Smog is a mixture of pollutants with ground-level ozone as the main component. The ozone is created through the action of sunlight on hydrocarbons and nitrogen compounds in the air. Many of these nasty chemicals are the result of industrial manufacturing. So the problem with smog isn’t just ozone: it’s also the whole cocktail of lung-burning compounds including fine particulate matter (like you get from gas-burning cars, diesel vehicles, and coal-burning electrical plants).

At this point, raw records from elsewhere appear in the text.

(* ===== verification/EngineSettings.v ===== *)
(** * The settings of the engine and their migration (internal/gostorm/settings)

    The settings ([BTSets], btsets.go) are kept as one JSON object under
    "Settings"/"BitTorr", in the store the router gives for "Settings": the JSON
    files or bbolt. Where they are kept is itself a setting. At the start
    ([InitSets], settings.go) the program looks for settings in both stores, takes
    from them where they belong, copies them there from the other store
    ([safeMigrate], migrate.go) and sets up the routing; [SwitchSettingsStorage]
    changes the place while it runs.

    The state [Engine] has the stack of Settings.v, which holds both stores, and
    the package variable [BTsets]. What a store promises for the settings is the
    class [SettingsStore]: it keeps a text of the settings that were written, not
    necessarily the same text (the JSON files decode the object and encode it
    again, with its keys in another order). JSON files and every [KVStore]
    discharge it. The abstract state [Abs] has the settings each store holds, the
    routing and the settings in use; the operations are shown to simulate those on
    [Abs].

    The encoding of settings is a parameter ([SetsJson]). A record of settings is
    decoded from a text other than null. The environment variables and the old
    database are arguments. Nothing runs between the steps of a start; saves hold a
    lock. *)

From S2P Require Import Prelude Settings.

Local Open Scope string_scope.
Local Open Scope Z_scope.

(** ** The settings *)

Record BTSets := {
  CacheSize : Z; ReaderReadAHead : Z; PreloadCache : Z; UseDisk : bool; TorrentsSavePath : string;
  RemoveCacheOnDrop : bool; ForceEncrypt : bool; RetrackersMode : Z; TorrentDisconnectTimeout : Z;
  EnableDebug : bool; EnableIPv6 : bool; DisableTCP : bool; DisableUTP : bool; DisableUPNP : bool;
  DisableDHT : bool; DisablePEX : bool; DisableUpload : bool; DownloadRateLimit : Z; UploadRateLimit : Z;
  ConnectionsLimit : Z; PeersListenPort : Z; BlockListURL : string; SslPort : Z; SslCert : string;
  SslKey : string; ResponsiveMode : bool; AdaptiveShield : bool; ShowFSActiveTorr : bool;
  StoreSettingsInJson : bool;
}.

#[export] Instance BTSets_eq_dec : EqDecision BTSets.
Proof. solve_decision. Defined.

Definition set_store (b : bool) (s : BTSets) : BTSets :=
  {| CacheSize := CacheSize s; ReaderReadAHead := ReaderReadAHead s; PreloadCache := PreloadCache s;
     UseDisk := UseDisk s; TorrentsSavePath := TorrentsSavePath s; RemoveCacheOnDrop := RemoveCacheOnDrop s;
     ForceEncrypt := ForceEncrypt s; RetrackersMode := RetrackersMode s;
     TorrentDisconnectTimeout := TorrentDisconnectTimeout s; EnableDebug := EnableDebug s;
     EnableIPv6 := EnableIPv6 s; DisableTCP := DisableTCP s; DisableUTP := DisableUTP s;
     DisableUPNP := DisableUPNP s; DisableDHT := DisableDHT s; DisablePEX := DisablePEX s;
     DisableUpload := DisableUpload s; DownloadRateLimit := DownloadRateLimit s;
     UploadRateLimit := UploadRateLimit s; ConnectionsLimit := ConnectionsLimit s;
     PeersListenPort := PeersListenPort s; BlockListURL := BlockListURL s; SslPort := SslPort s;
     SslCert := SslCert s; SslKey := SslKey s; ResponsiveMode := ResponsiveMode s;
     AdaptiveShield := AdaptiveShield s; ShowFSActiveTorr := ShowFSActiveTorr s; StoreSettingsInJson := b |}.

Definition set_path (p : string) (s : BTSets) : BTSets :=
  {| CacheSize := CacheSize s; ReaderReadAHead := ReaderReadAHead s; PreloadCache := PreloadCache s;
     UseDisk := UseDisk s; TorrentsSavePath := p; RemoveCacheOnDrop := RemoveCacheOnDrop s;
     ForceEncrypt := ForceEncrypt s; RetrackersMode := RetrackersMode s;
     TorrentDisconnectTimeout := TorrentDisconnectTimeout s; EnableDebug := EnableDebug s;
     EnableIPv6 := EnableIPv6 s; DisableTCP := DisableTCP s; DisableUTP := DisableUTP s;
     DisableUPNP := DisableUPNP s; DisableDHT := DisableDHT s; DisablePEX := DisablePEX s;
     DisableUpload := DisableUpload s; DownloadRateLimit := DownloadRateLimit s;
     UploadRateLimit := UploadRateLimit s; ConnectionsLimit := ConnectionsLimit s;
     PeersListenPort := PeersListenPort s; BlockListURL := BlockListURL s; SslPort := SslPort s;
     SslCert := SslCert s; SslKey := SslKey s; ResponsiveMode := ResponsiveMode s;
     AdaptiveShield := AdaptiveShield s; ShowFSActiveTorr := ShowFSActiveTorr s;
     StoreSettingsInJson := StoreSettingsInJson s |}.

Definition set_readahead (z : Z) (s : BTSets) : BTSets :=
  {| CacheSize := CacheSize s; ReaderReadAHead := z; PreloadCache := PreloadCache s; UseDisk := UseDisk s;
     TorrentsSavePath := TorrentsSavePath s; RemoveCacheOnDrop := RemoveCacheOnDrop s;
     ForceEncrypt := ForceEncrypt s; RetrackersMode := RetrackersMode s;
     TorrentDisconnectTimeout := TorrentDisconnectTimeout s; EnableDebug := EnableDebug s;
     EnableIPv6 := EnableIPv6 s; DisableTCP := DisableTCP s; DisableUTP := DisableUTP s;
     DisableUPNP := DisableUPNP s; DisableDHT := DisableDHT s; DisablePEX := DisablePEX s;
     DisableUpload := DisableUpload s; DownloadRateLimit := DownloadRateLimit s;
     UploadRateLimit := UploadRateLimit s; ConnectionsLimit := ConnectionsLimit s;
     PeersListenPort := PeersListenPort s; BlockListURL := BlockListURL s; SslPort := SslPort s;
     SslCert := SslCert s; SslKey := SslKey s; ResponsiveMode := ResponsiveMode s;
     AdaptiveShield := AdaptiveShield s; ShowFSActiveTorr := ShowFSActiveTorr s;
     StoreSettingsInJson := StoreSettingsInJson s |}.
(* ===== verification/IPList.v ===== *)
(** * Lists of blocked addresses (package iplist, internal/gostorm/web/blocker)

    Two components refuse addresses by lists of ranges: the torrent client, with a
    list read from a file in the P2P format ([ParseBlocklistP2PLine] and
    [IPList.Lookup] of iplist.go, [parseBlockList] of torr/utils/blockedIP.go) and
    searched by halving, and the web server, with a black and a white list
    ([Blocker], [parseLine], [scanBuf] and a search from front to back, blocker.go
    and its iplist.go). The first also has a packed form, searched in place
    (packed.go), and ranges from CIDR prefixes (cidr.go).

    A [net.IP] is its string of bytes, 4 or 16 of them; the nil slice has none.
    [net.ParseIP] is modelled for dotted addresses; the parser of the other form is
    a parameter, which no text the code passes reaches. An index out of range is
    [None]. *)

From S2P Require Import Prelude InodeMap Bencode MetaInfo.

Local Open Scope string_scope.
Local Open Scope Z_scope.

(** ** Addresses (package net) *)

Definition dot : Ascii.ascii := Ascii.ascii_of_nat 46.
Definition colon : Ascii.ascii := Ascii.ascii_of_nat 58.
Definition hyphen : Ascii.ascii := Ascii.ascii_of_nat 45.
Definition newline : Ascii.ascii := Ascii.ascii_of_nat 10.

Definition char_of (z : Z) : Ascii.ascii := Ascii.ascii_of_nat (Z.to_nat (z mod 256)).

Fixpoint zeros (n : nat) : string := match n with O => "" | S n' => String (char_of 0) (zeros n') end.

Definition v4InV6Prefix : string := zeros 10 +:+ String (char_of 255) (String (char_of 255) "").

Definition To4 (ip : string) : option string :=
  if (String.length ip =? 4)%nat then Some ip
  else if (String.length ip =? 16)%nat && bool_decide (str_take 12 ip = v4InV6Prefix) then Some (str_drop 12 ip)
  else None.

Definition To16 (ip : string) : option string :=
  if (String.length ip =? 4)%nat then Some (v4InV6Prefix +:+ ip)
  else if (String.length ip =? 16)%nat then Some ip
  else None.

(** A field of a dotted address: no leading zero, at most 255. *)
Definition octet (s : string) : option Z :=
  match s with
  | EmptyString => None
  | String c s' =>
      if (ord c =? 48) && negb (bool_decide (s' = "")) then None
      else match ParseUint s with NumOk n => if n <=? 255 then Some n else None | _ => None end
  end.
(** One neighbour: the invariant survives and nothing throws. *)
Lemma relax_inv g start end_ avoid current st neighbor :
  is_Some (heuristic start end_) →
  astar_inv g start st → connected g start current → edge g current neighbor →
  ∃ st', relax end_ avoid current (Some st) neighbor = Some st' ∧
         astar_inv g start st' ∧ closedSet st' = closedSet st.
Proof.
  intros Hh Hinv Hcur Hedge. pose proof Hinv as (Hnd & Hopen & Hdom & Hclosed).
  unfold relax. cbn [mbind option_bind].
  case_decide as Hskip; [by exists st|].
  destruct (js_succ (gScore st !! current)) as [t| |];
    [|exists st; split_and!; [reflexivity|assumption|reflexivity]..].
  destruct (js_lt (Fin t) (gScore st !! neighbor)) eqn:Hlt; [|by exists st].
  assert (neighbor ∈ dom (gScore st)) as Hnd'.
  { apply elem_of_dom. destruct (gScore st !! neighbor); [by eexists|done]. }
  destruct (heuristic_scored start end_ neighbor Hh) as [h ->]; [set_solver|].
  cbn [mbind option_bind]. eexists. split; [reflexivity|]. split; [|done].
  assert (dom (<[neighbor:=Fin t]> (gScore st)) = dom (gScore st)) as Hdom'.
  { apply dom_insert_lookup_L. by apply elem_of_dom. }
  unfold astar_inv. simpl. rewrite Hdom'.
  case_decide as Hex.
  - split_and!; done.
  - assert (neighbor ∉ (openSet st).*1) as Hfresh.
    { intros ([n f] & -> & Hin)%list_elem_of_fmap. apply Hex, Exists_exists.
      by exists (n, f). }
    rewrite fmap_app. csimpl. split_and!; try done.
    + apply NoDup_app. split_and!; [done| |apply NoDup_singleton].
      intros x Hx ->%list_elem_of_singleton. done.
    + intros n [Hn|Hn%list_elem_of_singleton]%elem_of_app; [by apply Hopen|].
      subst n. split_and!; [|tauto|done]. eapply rtc_r; done.
Qed.

Lemma relax_fold_inv g start end_ avoid current ns : ∀ st,
  is_Some (heuristic start end_) →
  astar_inv g start st → connected g start current →
  (∀ n, n ∈ ns → edge g current n) →
  ∃ st', foldl (relax end_ avoid current) (Some st) ns = Some st' ∧
         astar_inv g start st' ∧ closedSet st' = closedSet st.
Proof.
  induction ns as [|n ns IH]; intros st Hh Hinv Hcur Hedges; cbn [foldl].
  - by exists st.
  - destruct (relax_inv g start end_ avoid current st n) as (st1 & -> & Hinv1 & Hc1);
      try done. { apply Hedges. left. }
    destruct (IH st1) as (st' & Hfold & Hinv' & Hc'); try done.
    { intros m Hm. apply Hedges. by right. }
    exists st'. split_and!; try done. congruence.
Qed.

(** With no route from [start] to [end_] the loop runs the open set empty
    and returns the empty path. *)
Lemma aStar_loop_disconnected g start end_ avoid fuel : ∀ st,
  is_Some (heuristic start end_) →
  ¬ connected g start end_ →
  astar_inv g start st →
  (size (scored_nodes start ∖ closedSet st) < fuel)%nat →
  aStar_loop fuel g end_ avoid st = Val [].
Proof.
  induction fuel as [|fuel IH]; intros st Hh Hnc Hinv Hsize; [lia|]. simpl.
  pose proof (stable_sort_perm (λ a b : Z * Z, bool_decide (a.2 ≤ b.2)) (openSet st)) as Hperm.
  destruct (stable_sort _ (openSet st)) as [|[current f] rest]; [done|].
  destruct Hinv as (Hnd & Hopen & Hdom & Hclosed).
  assert (current ∈ (openSet st).*1) as Hcur.
  { rewrite <- Hperm. csimpl. left. }
  destruct (Hopen current Hcur) as (Hconn & Hnotclosed & Hscored).
  rewrite decide_False by (intros ->; done).
  assert (NoDup (current :: rest.*1)) as Hnd'.
  { change (NoDup ((current, f) :: rest).*1). by rewrite Hperm. }
  apply NoDup_cons in Hnd' as [Hfresh Hndrest].
  set (st1 := mkSearch rest (closedSet st ∪ {[current]}) (cameFrom st) (gScore st)).
  assert (astar_inv g start st1) as Hinv1.
  { unfold astar_inv, st1. simpl. split_and!; try done.
    - intros n Hn. destruct (Hopen n) as (? & ? & ?).
      { rewrite <- Hperm. csimpl. by right. }
      split_and!; try done. set_solver.
    - set_solver. }
  destruct (relax_fold_inv g start end_ avoid current (neighbors g current) st1)
    as (st2 & -> & Hinv2 & Hc2); try done.
  apply IH; try done. rewrite Hc2. unfold st1. simpl.
  assert (scored_nodes start ∖ (closedSet st ∪ {[current]}) ⊂ scored_nodes start ∖ closedSet st) as Hsub.
  { assert (current ∈ scored_nodes start) by set_solver. set_solver. }
  apply subset_size in Hsub. lia.
Qed.

Lemma scored_nodes_size start : (size (scored_nodes start) ≤ 10)%nat.
Proof.
  unfold scored_nodes. rewrite size_union_alt.
  assert (size (list_to_set grid_nodes : gset Z) = 9%nat) as -> by (vm_compute; reflexivity).
  assert (size (({[start]} : gset Z) ∖ list_to_set grid_nodes) ≤ 1)%nat; [|lia].
  etrans; [apply subseteq_size|].
  { apply (subseteq_difference_l _ _ _ (reflexivity _)). }
  by rewrite size_singleton.
Qed.

Lemma gScore0_dom start :
  dom (<[start := Fin 0]> (list_to_map ((λ n, (n, Infinity)) <$> grid_nodes)) : gmap Z jsnum)
  = scored_nodes start.
Proof.
  rewrite dom_insert_L, dom_list_to_map_L. unfold scored_nodes.
  rewrite <- list_fmap_compose.
  assert (fst ∘ (λ n : Z, (n, Infinity)) = id) as -> by done.
  rewrite list_fmap_id. set_solver.
Qed.

Lemma aStarPathfinding_on_disconnected g start end_ avoid :
  is_Some (heuristic start end_) → ¬ connected g start end_ →
  aStarPathfinding_on g start end_ avoid = Val [].
Proof.
  intros Hh Hnc. unfold aStarPathfinding_on. destruct Hh as [h Hh]. rewrite Hh.
  apply (aStar_loop_disconnected g start); try done.
  - unfold astar_inv. cbn [openSet closedSet gScore]. rewrite gScore0_dom.
    split_and!.
    + apply NoDup_singleton.
    + intros n ->%list_elem_of_singleton. split_and!; [apply rtc_refl|set_solver|].
      unfold scored_nodes. set_solver.
    + done.
    + set_solver.
  - cbn [closedSet]. rewrite difference_empty_L. pose proof (scored_nodes_size start).
    unfold aStar_fuel. lia.
Qed.
(** The [switch (power)] of the button handler (l.178-191). *)
Definition change_power (s : state) : state * list event :=
  match power s with
  | off => (set_led LED_LOW (set_power low s), [flashFast 2 LED_HIGH])
  | low => (set_led LED_HIGH (set_power high s), [flashFast 5 LED_HIGH])
  | high => (set_led LED_OFF (set_power off s), [flashFast 1 LED_HIGH])
  end.

(** [if (button) { ... } button=false;] (l.177-194). *)
Definition process_button (s : state) : state * list event :=
  let '(s1, out) := if button s then change_power s else (s, []) in
  (set_button false s1, out).

(** The readings (l.206-217). *)
Definition readings (e : env) (s : state) : state * list event :=
  let temp := u8 (Arduino.constrain (getTemperature e) 0 40) in
  let humi := u8 (Arduino.constrain (getHumidity e) 0 100) in
  let volt := Float32.of_int (Arduino.constrain (analogRead e) 0 350) in
  if negb (statusOK e) then
    (s, [flashFast 3 (led s)])
  else
    let i := Z.rem (index s + 1) 10 in
    (set_v (<[Z.to_nat i := u16 (Float32.to_int volt)]> (v s))
       (set_h (<[Z.to_nat i := humi]> (h s))
          (set_t (<[Z.to_nat i := temp]> (t s))
             (set_index i s))),
     []).

(** [ceil(tot / 8)] stored in an [unsigned int] (l.250-255); [tot] is an
    [unsigned int], so [tot / 8] is a division of integers. *)
Definition average (tot : Z) : Z :=
  u16 (Float32.to_int (Float32.ceil (Float32.of_int (tot / 8)))).

Definition tempAvg (s : state) : Z := average (trim (scan 255 (t s))).
Definition humiAvg (s : state) : Z := average (trim (scan 255 (h s))).
Definition voltAvg (s : state) : Z := average (trim (scan 65534 (v s))).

According to a recent study published in Allergy, an increasing proportion of Olympic athletes have asthma, allergies or both. This is not a consequence of being an athlete; it parallels the increase in these conditions in the general population of the industrialized countries. However, the treatment of asthma in particular is complicated because exercise alone can trigger it, even without bad air or allergies.
For athletes with allergies or asthma who competed in Beijing, management was the key. Asthmatic athletes had to be ready for the worst effects from the Beijing air. Based on the high number of new world records set in all sorts of events, from swimming (through the unbelievable 8 medal win of Michael Phelps) to pole vaulting (with the Russian female athlete Yelena Isinbayeva breaking her own previous best) to running (via the astonishing lightning speed of Usain Bolt), clearly the athletes came ready.
You have to keep in mind that asthma is nothing to sneeze at either. An asthma attack can be lethal. In fact, some sport experts were predicting the possibility that an athlete could die at Beijing.
It’s a shame that China couldn’t deliver on the promise of good air. Despite the extraordinary measures taken, air pollution continues to be a major problem in Beijing. In fact, China spent 120 billion yuan ($17.58 billion U.S. dollars) preparing for the Olympics to little avail. So, it’s not that China didn’t throw everything it’s got to get pollution down; it’s more like too little too late in a country with a bloated system of mass production that has never valued the health and safety of its own people.
Long distance runners and swimmers were expected to suffer the most. We’ll still have to see if endurance athletes end up with any lasting problems post Olympics. So far, so good.
The concern about Beijing’s air during the Games motivated many countries to screen their athletes very carefully. In the end, such screening revealed individuals who had asthma and didn’t realize it! Those athletes were then able to take the steps to have drug treatments approved by the Olympic committee before they ever hit a starting line. This may have contributed to the great overall performance of athletes, despite the difficult conditions.
Which brings me to my next thought: perhaps next time the Olympic committee decides on a location for this once in 4 years event, it should also consider the health of the athletes and not just the exotic locale, or the chance to rehabilitate a national citizen. While we will likely see some interesting research and new knowledge on how to manage allergies and asthma in top athletes exposed to bad air, is this really what the Olympics are about?